» Problem: Look through the records below for the line holding "1)) Hb) as [-> ?].". Write it out exactly, with each following line through the line holding "assert (bytes (8".

» Provided entries:
(* ===== verification/Ratio.v ===== *)
(** * The ratio of pages in memory

    [src/block_device/swap_ratio]: [ratio.cpp] and [ratio.h] read the entries
    of a range of pages from [/proc/<pid>/pagemap] and count those whose
    present bit is set.

    The file is a parameter: the byte at an offset, or nothing at its end.
    [getc] and the conversion of its result to [unsigned char] are those of C,
    so that the end of the file reads as 255.  The returned quotient is the
    pair of its operands.  The loop counts with an [int], which leaves its range
    on 2^31 pages or more; what happens then the language leaves undefined
    ([Overflow]). *)

From S2P Require Import Prelude BitOps.

Definition PAGE_SIZE : Z := 4096.
Definition PAGEMAP_ENTRY : Z := 8.

(** [GET_BIT], [PG_PRESENT], [PG_SWAPPED] *)
Definition GET_BIT (x y : Z) : Z := Z.shiftr (Z.land x (Z.shiftl 1 y)) y.
Definition PG_PRESENT (x : Z) : Z := GET_BIT x 63.
Definition PG_SWAPPED (x : Z) : Z := GET_BIT x 62.

(** What [pages_inmem_ratio] returns: -1, or [double(num_pages_in) / num_pages];
    or it overflows. *)
Inductive ratio := Cannot_open | Cannot_seek | Quotient (num_pages_in num_pages : Z) | Overflow.

Section Ratio.
Context (file : option (Z → option Z)) (seek_ok : Z → bool) (IS_BIG_ENDIAN : bool).

Definition EOF : Z := -1.
Definition getc (bytes : Z → option Z) (pos : Z) : Z := match bytes pos with Some b => b | None => EOF end.

(** [c_buf] after the inner loop. *)
Definition c_buf (bytes : Z → option Z) (pos idx : Z) : Z :=
  u8 (getc bytes (pos + if IS_BIG_ENDIAN then idx else PAGEMAP_ENTRY - idx - 1)).

Fixpoint shift_in (n : nat) (c : Z → Z) (i read_val : Z) : Z :=
  match n with
  | O => read_val
  | S n => shift_in n c (i + 1) (u64 (Z.shiftl read_val 8 + c i))
  end.
Definition read_entry (bytes : Z → option Z) (pos : Z) : Z :=
  shift_in (Z.to_nat PAGEMAP_ENTRY) (c_buf bytes pos) 0 0.

(** The loop: pages present and swapped; [j] is an [int]. *)
Definition count_entry (read_val : Z) (c : Z * Z) : Z * Z :=
  (if PG_PRESENT read_val =? 0 then c.1 else c.1 + 1, if PG_SWAPPED read_val =? 0 then c.2 else c.2 + 1).
Fixpoint count_pages (n : nat) (bytes : Z → option Z) (pos j : Z) (c : Z * Z) : option (Z * Z) :=
  match n with
  | O => Some c
  | S n =>
      let c := count_entry (read_entry bytes pos) c in
      if j + 1 <? 2 ^ 31 then count_pages n bytes (pos + PAGEMAP_ENTRY) (j + 1) c else None
  end.

Definition pages_inmem_ratio (addr_start addr_end : Z) : ratio :=
  let num_pages := u64 (addr_end - addr_start) / 0x1000 in
  match file with
  | None => Cannot_open
  | Some bytes =>
      let base_offset := u64 (addr_start / PAGE_SIZE * PAGEMAP_ENTRY) in
      if seek_ok base_offset then
        match count_pages (Z.to_nat num_pages) bytes base_offset 0 (0, 0) with
        | Some c => Quotient c.1 num_pages
        | None => Overflow
        end
      else Cannot_seek
  end.

End Ratio.

(** ** Entries *)

(** The entry of page [p]: 8 bytes at [8 * p], the least significant first; none
    beyond the end of the file. *)
Definition entry (bytes : Z → option Z) (p : Z) : option Z :=
  of_le_bytes <$> mapM (λ k, bytes (8 * p + k)) (seqZ 0 8).
(** Bytes, and nothing behind the first that is missing. *)
Definition file_ok (bytes : Z → option Z) : Prop :=
  (∀ i b, bytes i = Some b → 0 <= b < 256) ∧ ∀ i k, i <= k → bytes i = None → bytes k = None.

(** The number that is read in the place of the entry. *)
Definition raw (bytes : Z → option Z) (p : Z) : Z :=
  of_le_bytes (map (λ k, default 255 (bytes (8 * p + k))) (seqZ 0 8)).

Lemma get_bit_testbit x y : 0 <= y → GET_BIT x y = Z.b2z (Z.testbit x y).
Proof.
  intros Hy. unfold GET_BIT. apply Z.bits_inj'. intros k Hk.
  rewrite Z.shiftr_spec, Z.land_spec, Z.shiftl_spec by lia.
  replace (k + y - y) with k by lia. destruct (decide (k = 0)) as [->|Hne].
  - rewrite Z.add_0_l, Z.b2z_bit0. by rewrite andb_true_r.
  - rewrite (Z.bits_above_log2 1 k), andb_false_r by (cbn; lia). destruct (Z.testbit x y); symmetry; [|apply Z.bits_0].
    apply Z.bits_above_log2; cbn; lia.
Qed.

Lemma getc_u8 bytes i : file_ok bytes → u8 (getc bytes i) = default 255 (bytes i) ∧ 0 <= default 255 (bytes i) < 256.
Proof.
  intros [Hb _]. unfold getc. destruct (bytes i) as [b|] eqn:E; cbn; [|done]. specialize (Hb i b E).
  split; [|done]. unfold u8. by apply Z.mod_small.
Qed.

Lemma shift_in_value n c i v :
  (∀ k, 0 <= c k < 256) → 0 <= v → (v + 1) * 256 ^ Z.of_nat n <= 2 ^ 64 →
  shift_in n c i v = v * 256 ^ Z.of_nat n + of_le_bytes (rev (map c (seqZ i (Z.of_nat n)))).
Proof.
  intros Hc. revert i v. induction n as [|n IH]; intros i v Hv Hmax;
    [change (Z.of_nat 0) with 0; rewrite Z.pow_0_r; change (seqZ i 0) with (@nil Z); cbn [shift_in map rev of_le_bytes]; lia|].
  rewrite Nat2Z.inj_succ, Z.pow_succ_r in * by lia. cbn [shift_in]. specialize (Hc i).
  assert (0 < 256 ^ Z.of_nat n) by (apply Z.pow_pos_nonneg; lia).
  rewrite shiftl_mul by lia. change (2 ^ 8) with 256. rewrite u64_id by nia. rewrite IH by nia.
  rewrite (seqZ_cons i (Z.succ (Z.of_nat n))) by lia. rewrite Z.pred_succ. cbn [map rev].
  rewrite of_le_bytes_app, length_rev, length_map, length_seqZ, Nat2Z.id. cbn [of_le_bytes]. change (Z.succ i) with (i + 1). lia.
Qed.

(** On a little-endian machine the shifts put the bytes together again. *)
Lemma read_entry_little bytes p : file_ok bytes → read_entry false bytes (8 * p) = raw bytes p.
Proof.
  intros Hb. unfold read_entry. change (Z.to_nat PAGEMAP_ENTRY) with 8%nat.
  assert (∀ k, c_buf false bytes (8 * p) k = default 255 (bytes (8 * p + (7 - k))) ∧ 0 <= c_buf false bytes (8 * p) k < 256) as Hc.
  { intros k. unfold c_buf, PAGEMAP_ENTRY. destruct (getc_u8 bytes (8 * p + (8 - k - 1)) Hb) as [-> ?].
    by replace (8 - k - 1) with (7 - k) in * by lia. }
  rewrite shift_in_value; [|intros k; apply Hc|lia|cbn; lia]. rewrite Z.mul_0_l, Z.add_0_l.
  rewrite (map_ext _ (λ k, default 255 (bytes (8 * p + (7 - k))))) by (intros k; apply Hc).
  unfold raw. rewrite <- map_rev, <- (map_map (λ k, 7 - k) (λ k, default 255 (bytes (8 * p + k)))). by rewrite map_rev, <- map_rev.
Qed.

(** An entry of which a byte is missing lacks the last one, which reads as 255. *)
Lemma raw_present bytes p :
  file_ok bytes → Z.testbit (raw bytes p) 63 = match entry bytes p with Some v => Z.testbit v 63 | None => true end.
Proof.
  intros [Hb Hend]. unfold entry. destruct (mapM _ _) as [l|] eqn:E; cbn [fmap option_fmap option_map].
  - apply mapM_Some in E. f_equal. unfold raw. f_equal. induction E as [|k x ks l Hk _ IH]; [done|].
    cbn [map]. by rewrite IH, Hk.
  - apply mapM_None, Exists_exists in E as (k & Hk%elem_of_seqZ & Hnone).
    assert (bytes (8 * p + 7) = None) as Hlast by (by apply (Hend (8 * p + k)); [lia|]).
    unfold raw. change (seqZ 0 8) with (seqZ 0 7 ++ [7]). rewrite map_app, of_le_bytes_app, length_map, length_seqZ.
    cbn [map of_le_bytes]. rewrite Hlast. cbn [default].
    assert (0 <= of_le_bytes (map (λ k, default 255 (bytes (8 * p + k))) (seqZ 0 7)) < 256 ^ Z.of_nat (length (seqZ 0 7))) as Hlow.
    { rewrite <- (length_map (λ k, default 255 (bytes (8 * p + k)))). apply of_le_bytes_range.
      apply Forall_map, Forall_forall. intros i _. by apply getc_u8. }
    rewrite length_seqZ in Hlow. revert Hlow. generalize (of_le_bytes (map (λ k, default 255 (bytes (8 * p + k))) (seqZ 0 7))).
    intros x Hx. change (256 ^ Z.of_nat (Z.to_nat 7)) with (2 ^ 56) in *.
    rewrite Z.testbit_odd, Z.shiftr_div_pow2 by lia. assert ((x + 2 ^ 56 * 255) / 2 ^ 63 = 1) as H1 by dlia.
    rewrite Z.mul_0_r, Z.add_0_r. by rewrite H1.
Qed.

(** ** The count *)

(** Pages of [p, p + n) with a property of their entry. *)
Definition count_of (P : option Z → bool) (bytes : Z → option Z) (p n : Z) : Z :=
  Z.of_nat (length (filter (λ q, P (entry bytes q) = true) (seqZ p n))).
(** Those whose entry has bit [y], and those beyond the end of the file. *)
Definition with_bit (y : Z) : (Z → option Z) → Z → Z → Z :=
  count_of (λ e, match e with Some v => Z.testbit v y | None => false end).
Definition beyond : (Z → option Z) → Z → Z → Z := count_of (λ e, match e with Some _ => false | None => true end).

Lemma count_of_cons P bytes p (n : nat) :
  count_of P bytes p (Z.of_nat (S n)) = Z.b2z (P (entry bytes p)) + count_of P bytes (p + 1) (Z.of_nat n).
Proof.
  unfold count_of. rewrite (seqZ_cons p (Z.of_nat (S n))) by lia. rewrite filter_cons.
  replace (Z.pred (Z.of_nat (S n))) with (Z.of_nat n) by lia. change (Z.succ p) with (p + 1).
  case_decide as Hd; [rewrite Hd; cbn [length Z.b2z]; lia|]. apply not_true_is_false in Hd. rewrite Hd. cbn [Z.b2z]. lia.
Qed.

Lemma count_entry_bits v c : count_entry v c = (c.1 + Z.b2z (Z.testbit v 63), c.2 + Z.b2z (Z.testbit v 62)).
Proof.
  unfold count_entry, PG_PRESENT, PG_SWAPPED. rewrite !get_bit_testbit by lia.
  f_equal; destruct (Z.testbit _ _); cbn; lia.
Qed.

Lemma count_pages_spec bytes n : ∀ p j c,
  file_ok bytes → j + Z.of_nat n < 2 ^ 31 →
  ∃ k, count_pages false n bytes (8 * p) j c = Some (c.1 + with_bit 63 bytes p (Z.of_nat n) + beyond bytes p (Z.of_nat n), k).
Proof.
  induction n as [|n IH]; intros p j c Hb Hj; [exists c.2; unfold with_bit, beyond, count_of; cbn; rewrite !Z.add_0_r; by destruct c|].
  cbn [count_pages]. destruct (Z.ltb_spec (j + 1) (2 ^ 31)); [|lia].
  rewrite read_entry_little, count_entry_bits by done.
  replace (8 * p + PAGEMAP_ENTRY) with (8 * (p + 1)) by (unfold PAGEMAP_ENTRY; lia).
  edestruct (IH (p + 1) (j + 1)) as [k ->]; [done|lia|]. exists k. unfold with_bit, beyond. rewrite !count_of_cons. cbn [fst snd].
  rewrite raw_present by done. do 2 f_equal. destruct (entry bytes p); cbn [Z.b2z]; lia.
Qed.

(** The 2^31-th page is one too many. *)
Lemma count_pages_overflow big bytes n : ∀ pos j c,
  j < 2 ^ 31 → 2 ^ 31 <= j + Z.of_nat n → count_pages big n bytes pos j c = None.
Proof.
  induction n as [|n IH]; intros pos j c Hj Hn; [lia|]. cbn [count_pages].
  destruct (Z.ltb_spec (j + 1) (2 ^ 31)); [apply IH; lia|done].
Qed.

(** What the function computes of a range that is in order. *)
Lemma ratio_run bytes seek_ok big addr_start addr_end :
  0 <= addr_start <= addr_end → addr_end < 2 ^ 64 → seek_ok (addr_start / 4096 * 8) = true →
  let n := (addr_end - addr_start) / 4096 in
  pages_inmem_ratio (Some bytes) seek_ok big addr_start addr_end =
    match count_pages big (Z.to_nat n) bytes (8 * (addr_start / 4096)) 0 (0, 0) with Some c => Quotient c.1 n | None => Overflow end.
Proof.
  intros Ha He Hs n. unfold pages_inmem_ratio. change PAGE_SIZE with 4096. change PAGEMAP_ENTRY with 8.
  rewrite (u64_id (addr_end - addr_start)) by lia.
  rewrite u64_id by (split; [apply Z.mul_nonneg_nonneg; [apply Z.div_pos|]; lia|dlia]).
  rewrite Hs. by replace (addr_start / 4096 * 8) with (8 * (addr_start / 4096)) by lia.
Qed.

(** C28. On a little-endian machine, for fewer than 2^31 pages,
    [pages_inmem_ratio] counts the pages of the range whose entry, its bytes
    taken least significant first, has bit 63, and with them, wrongly, the pages
    whose entry is beyond the end of the file (the result of [getc] is not
    compared with EOF); the swapped pages it counts too are not used.  From 2^31
    pages on its [int] loop variable overflows. *)
Theorem pages_inmem_ratio_spec bytes seek_ok addr_start addr_end :
  file_ok bytes → 0 <= addr_start <= addr_end → addr_end < 2 ^ 64 → seek_ok (addr_start / 4096 * 8) = true →
  let p := addr_start / 4096 in let n := (addr_end - addr_start) / 4096 in
  pages_inmem_ratio (Some bytes) seek_ok false addr_start addr_end =
    if n <? 2 ^ 31 then Quotient (with_bit 63 bytes p n + beyond bytes p n) n else Overflow.
Proof.
  intros Hb Ha He Hs p n. rewrite ratio_run by done. fold p n.
  assert (0 <= n) by (apply Z.div_pos; lia). destruct (Z.ltb_spec n (2 ^ 31)).
  - edestruct (count_pages_spec bytes (Z.to_nat n) p 0 (0, 0)) as [k ->]; [done|lia|]. cbn [fst]. by rewrite Z2Nat.id, Z.add_0_l.
  - by rewrite count_pages_overflow by lia.
Qed.

(** Three pages: one present, one swapped out, one beyond the end. *)
Definition two_pages (i : Z) : option Z :=
  if i <? 16 then Some (if i =? 7 then 0x81 else if i =? 15 then 0x40 else 1) else None.
Lemma two_pages_ok : file_ok two_pages.
Proof.
  unfold two_pages. split.
  - intros i b H. destruct (i <? 16); [|discriminate]. injection H as <-. destruct (i =? 7), (i =? 15); lia.
  - intros i k Hk. destruct (Z.ltb_spec i 16); [discriminate|]. destruct (Z.ltb_spec k 16); [lia|done].
Qed.
Lemma pages_inmem_ratio_spec_witness :
  pages_inmem_ratio (Some two_pages) (λ _, true) false 0 0x2000 = Quotient 1 2 ∧
  pages_inmem_ratio (Some two_pages) (λ _, true) false 0 0x3000 = Quotient 2 3 ∧
  pages_inmem_ratio (Some two_pages) (λ _, true) false 0 0x80000000000 = Overflow.
Proof.
  split; [|split]; (rewrite pages_inmem_ratio_spec; [reflexivity|exact two_pages_ok|lia|lia|reflexivity]).
Defined.

(** The end of the file is not looked for: a range of which the file says
    nothing is reported as wholly in memory. *)
Theorem pages_past_end_present seek_ok big addr_start addr_end :
  0 <= addr_start <= addr_end → addr_end < 2 ^ 64 → seek_ok (addr_start / 4096 * 8) = true →
  (addr_end - addr_start) / 4096 < 2 ^ 31 →
  pages_inmem_ratio (Some (λ _, None)) seek_ok big addr_start addr_end =
    Quotient ((addr_end - addr_start) / 4096) ((addr_end - addr_start) / 4096).
Proof.
  intros Ha He Hs Hn. rewrite ratio_run by done.
  assert (0 <= (addr_end - addr_start) / 4096) by (apply Z.div_pos; lia).
  assert (∀ n pos j c, j + Z.of_nat n < 2 ^ 31 →
    count_pages big n (λ _, None) pos j c = Some (c.1 + Z.of_nat n, c.2 + Z.of_nat n)) as Hc.
  { induction n as [|n IH]; intros pos j c Hj; [cbn; rewrite !Z.add_0_r; by destruct c|]. cbn [count_pages].
    destruct (Z.ltb_spec (j + 1) (2 ^ 31)); [|lia].
    assert (read_entry big (λ _, None) pos = 2 ^ 64 - 1) as -> by (by destruct big).
    rewrite count_entry_bits, IH by lia. change (Z.testbit (2 ^ 64 - 1) 63) with true. change (Z.testbit (2 ^ 64 - 1) 62) with true.
    cbn [fst snd Z.b2z]. do 2 f_equal; lia. }
  rewrite Hc by lia. cbn [fst]. by rewrite Z2Nat.id, Z.add_0_l.
Qed.

Lemma pages_past_end_present_witness :
  pages_inmem_ratio (Some (λ _, None)) (λ _, true) false 0x400000000000 0x400010000000 = Quotient 0x10000 0x10000.
Proof. apply pages_past_end_present; [lia|lia|reflexivity|reflexivity]. Defined.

» The completed task:
  { intros k. unfold c_buf, PAGEMAP_ENTRY. destruct (getc_u8 bytes (8 * p + (8 - k - 1)) Hb) as [-> ?].
    by replace (8 - k - 1) with (7 - k) in * by lia. }
  rewrite shift_in_value; [|intros k; apply Hc|lia|cbn; lia]. rewrite Z.mul_0_l, Z.add_0_l.
  rewrite (map_ext _ (λ k, default 255 (bytes (8 * p + (7 - k))))) by (intros k; apply Hc).
  unfold raw. rewrite <- map_rev, <- (map_map (λ k, 7 - k) (λ k, default 255 (bytes (8 * p + k)))). by rewrite map_rev, <- map_rev.
Qed.

(** An entry of which a byte is missing lacks the last one, which reads as 255. *)
Lemma raw_present bytes p :
  file_ok bytes → Z.testbit (raw bytes p) 63 = match entry bytes p with Some v => Z.testbit v 63 | None => true end.
Proof.
  intros [Hb Hend]. unfold entry. destruct (mapM _ _) as [l|] eqn:E; cbn [fmap option_fmap option_map].
  - apply mapM_Some in E. f_equal. unfold raw. f_equal. induction E as [|k x ks l Hk _ IH]; [done|].
    cbn [map]. by rewrite IH, Hk.
  - apply mapM_None, Exists_exists in E as (k & Hk%elem_of_seqZ & Hnone).
    assert (bytes (8 * p + 7) = None) as Hlast by (by apply (Hend (8 * p + k)); [lia|]).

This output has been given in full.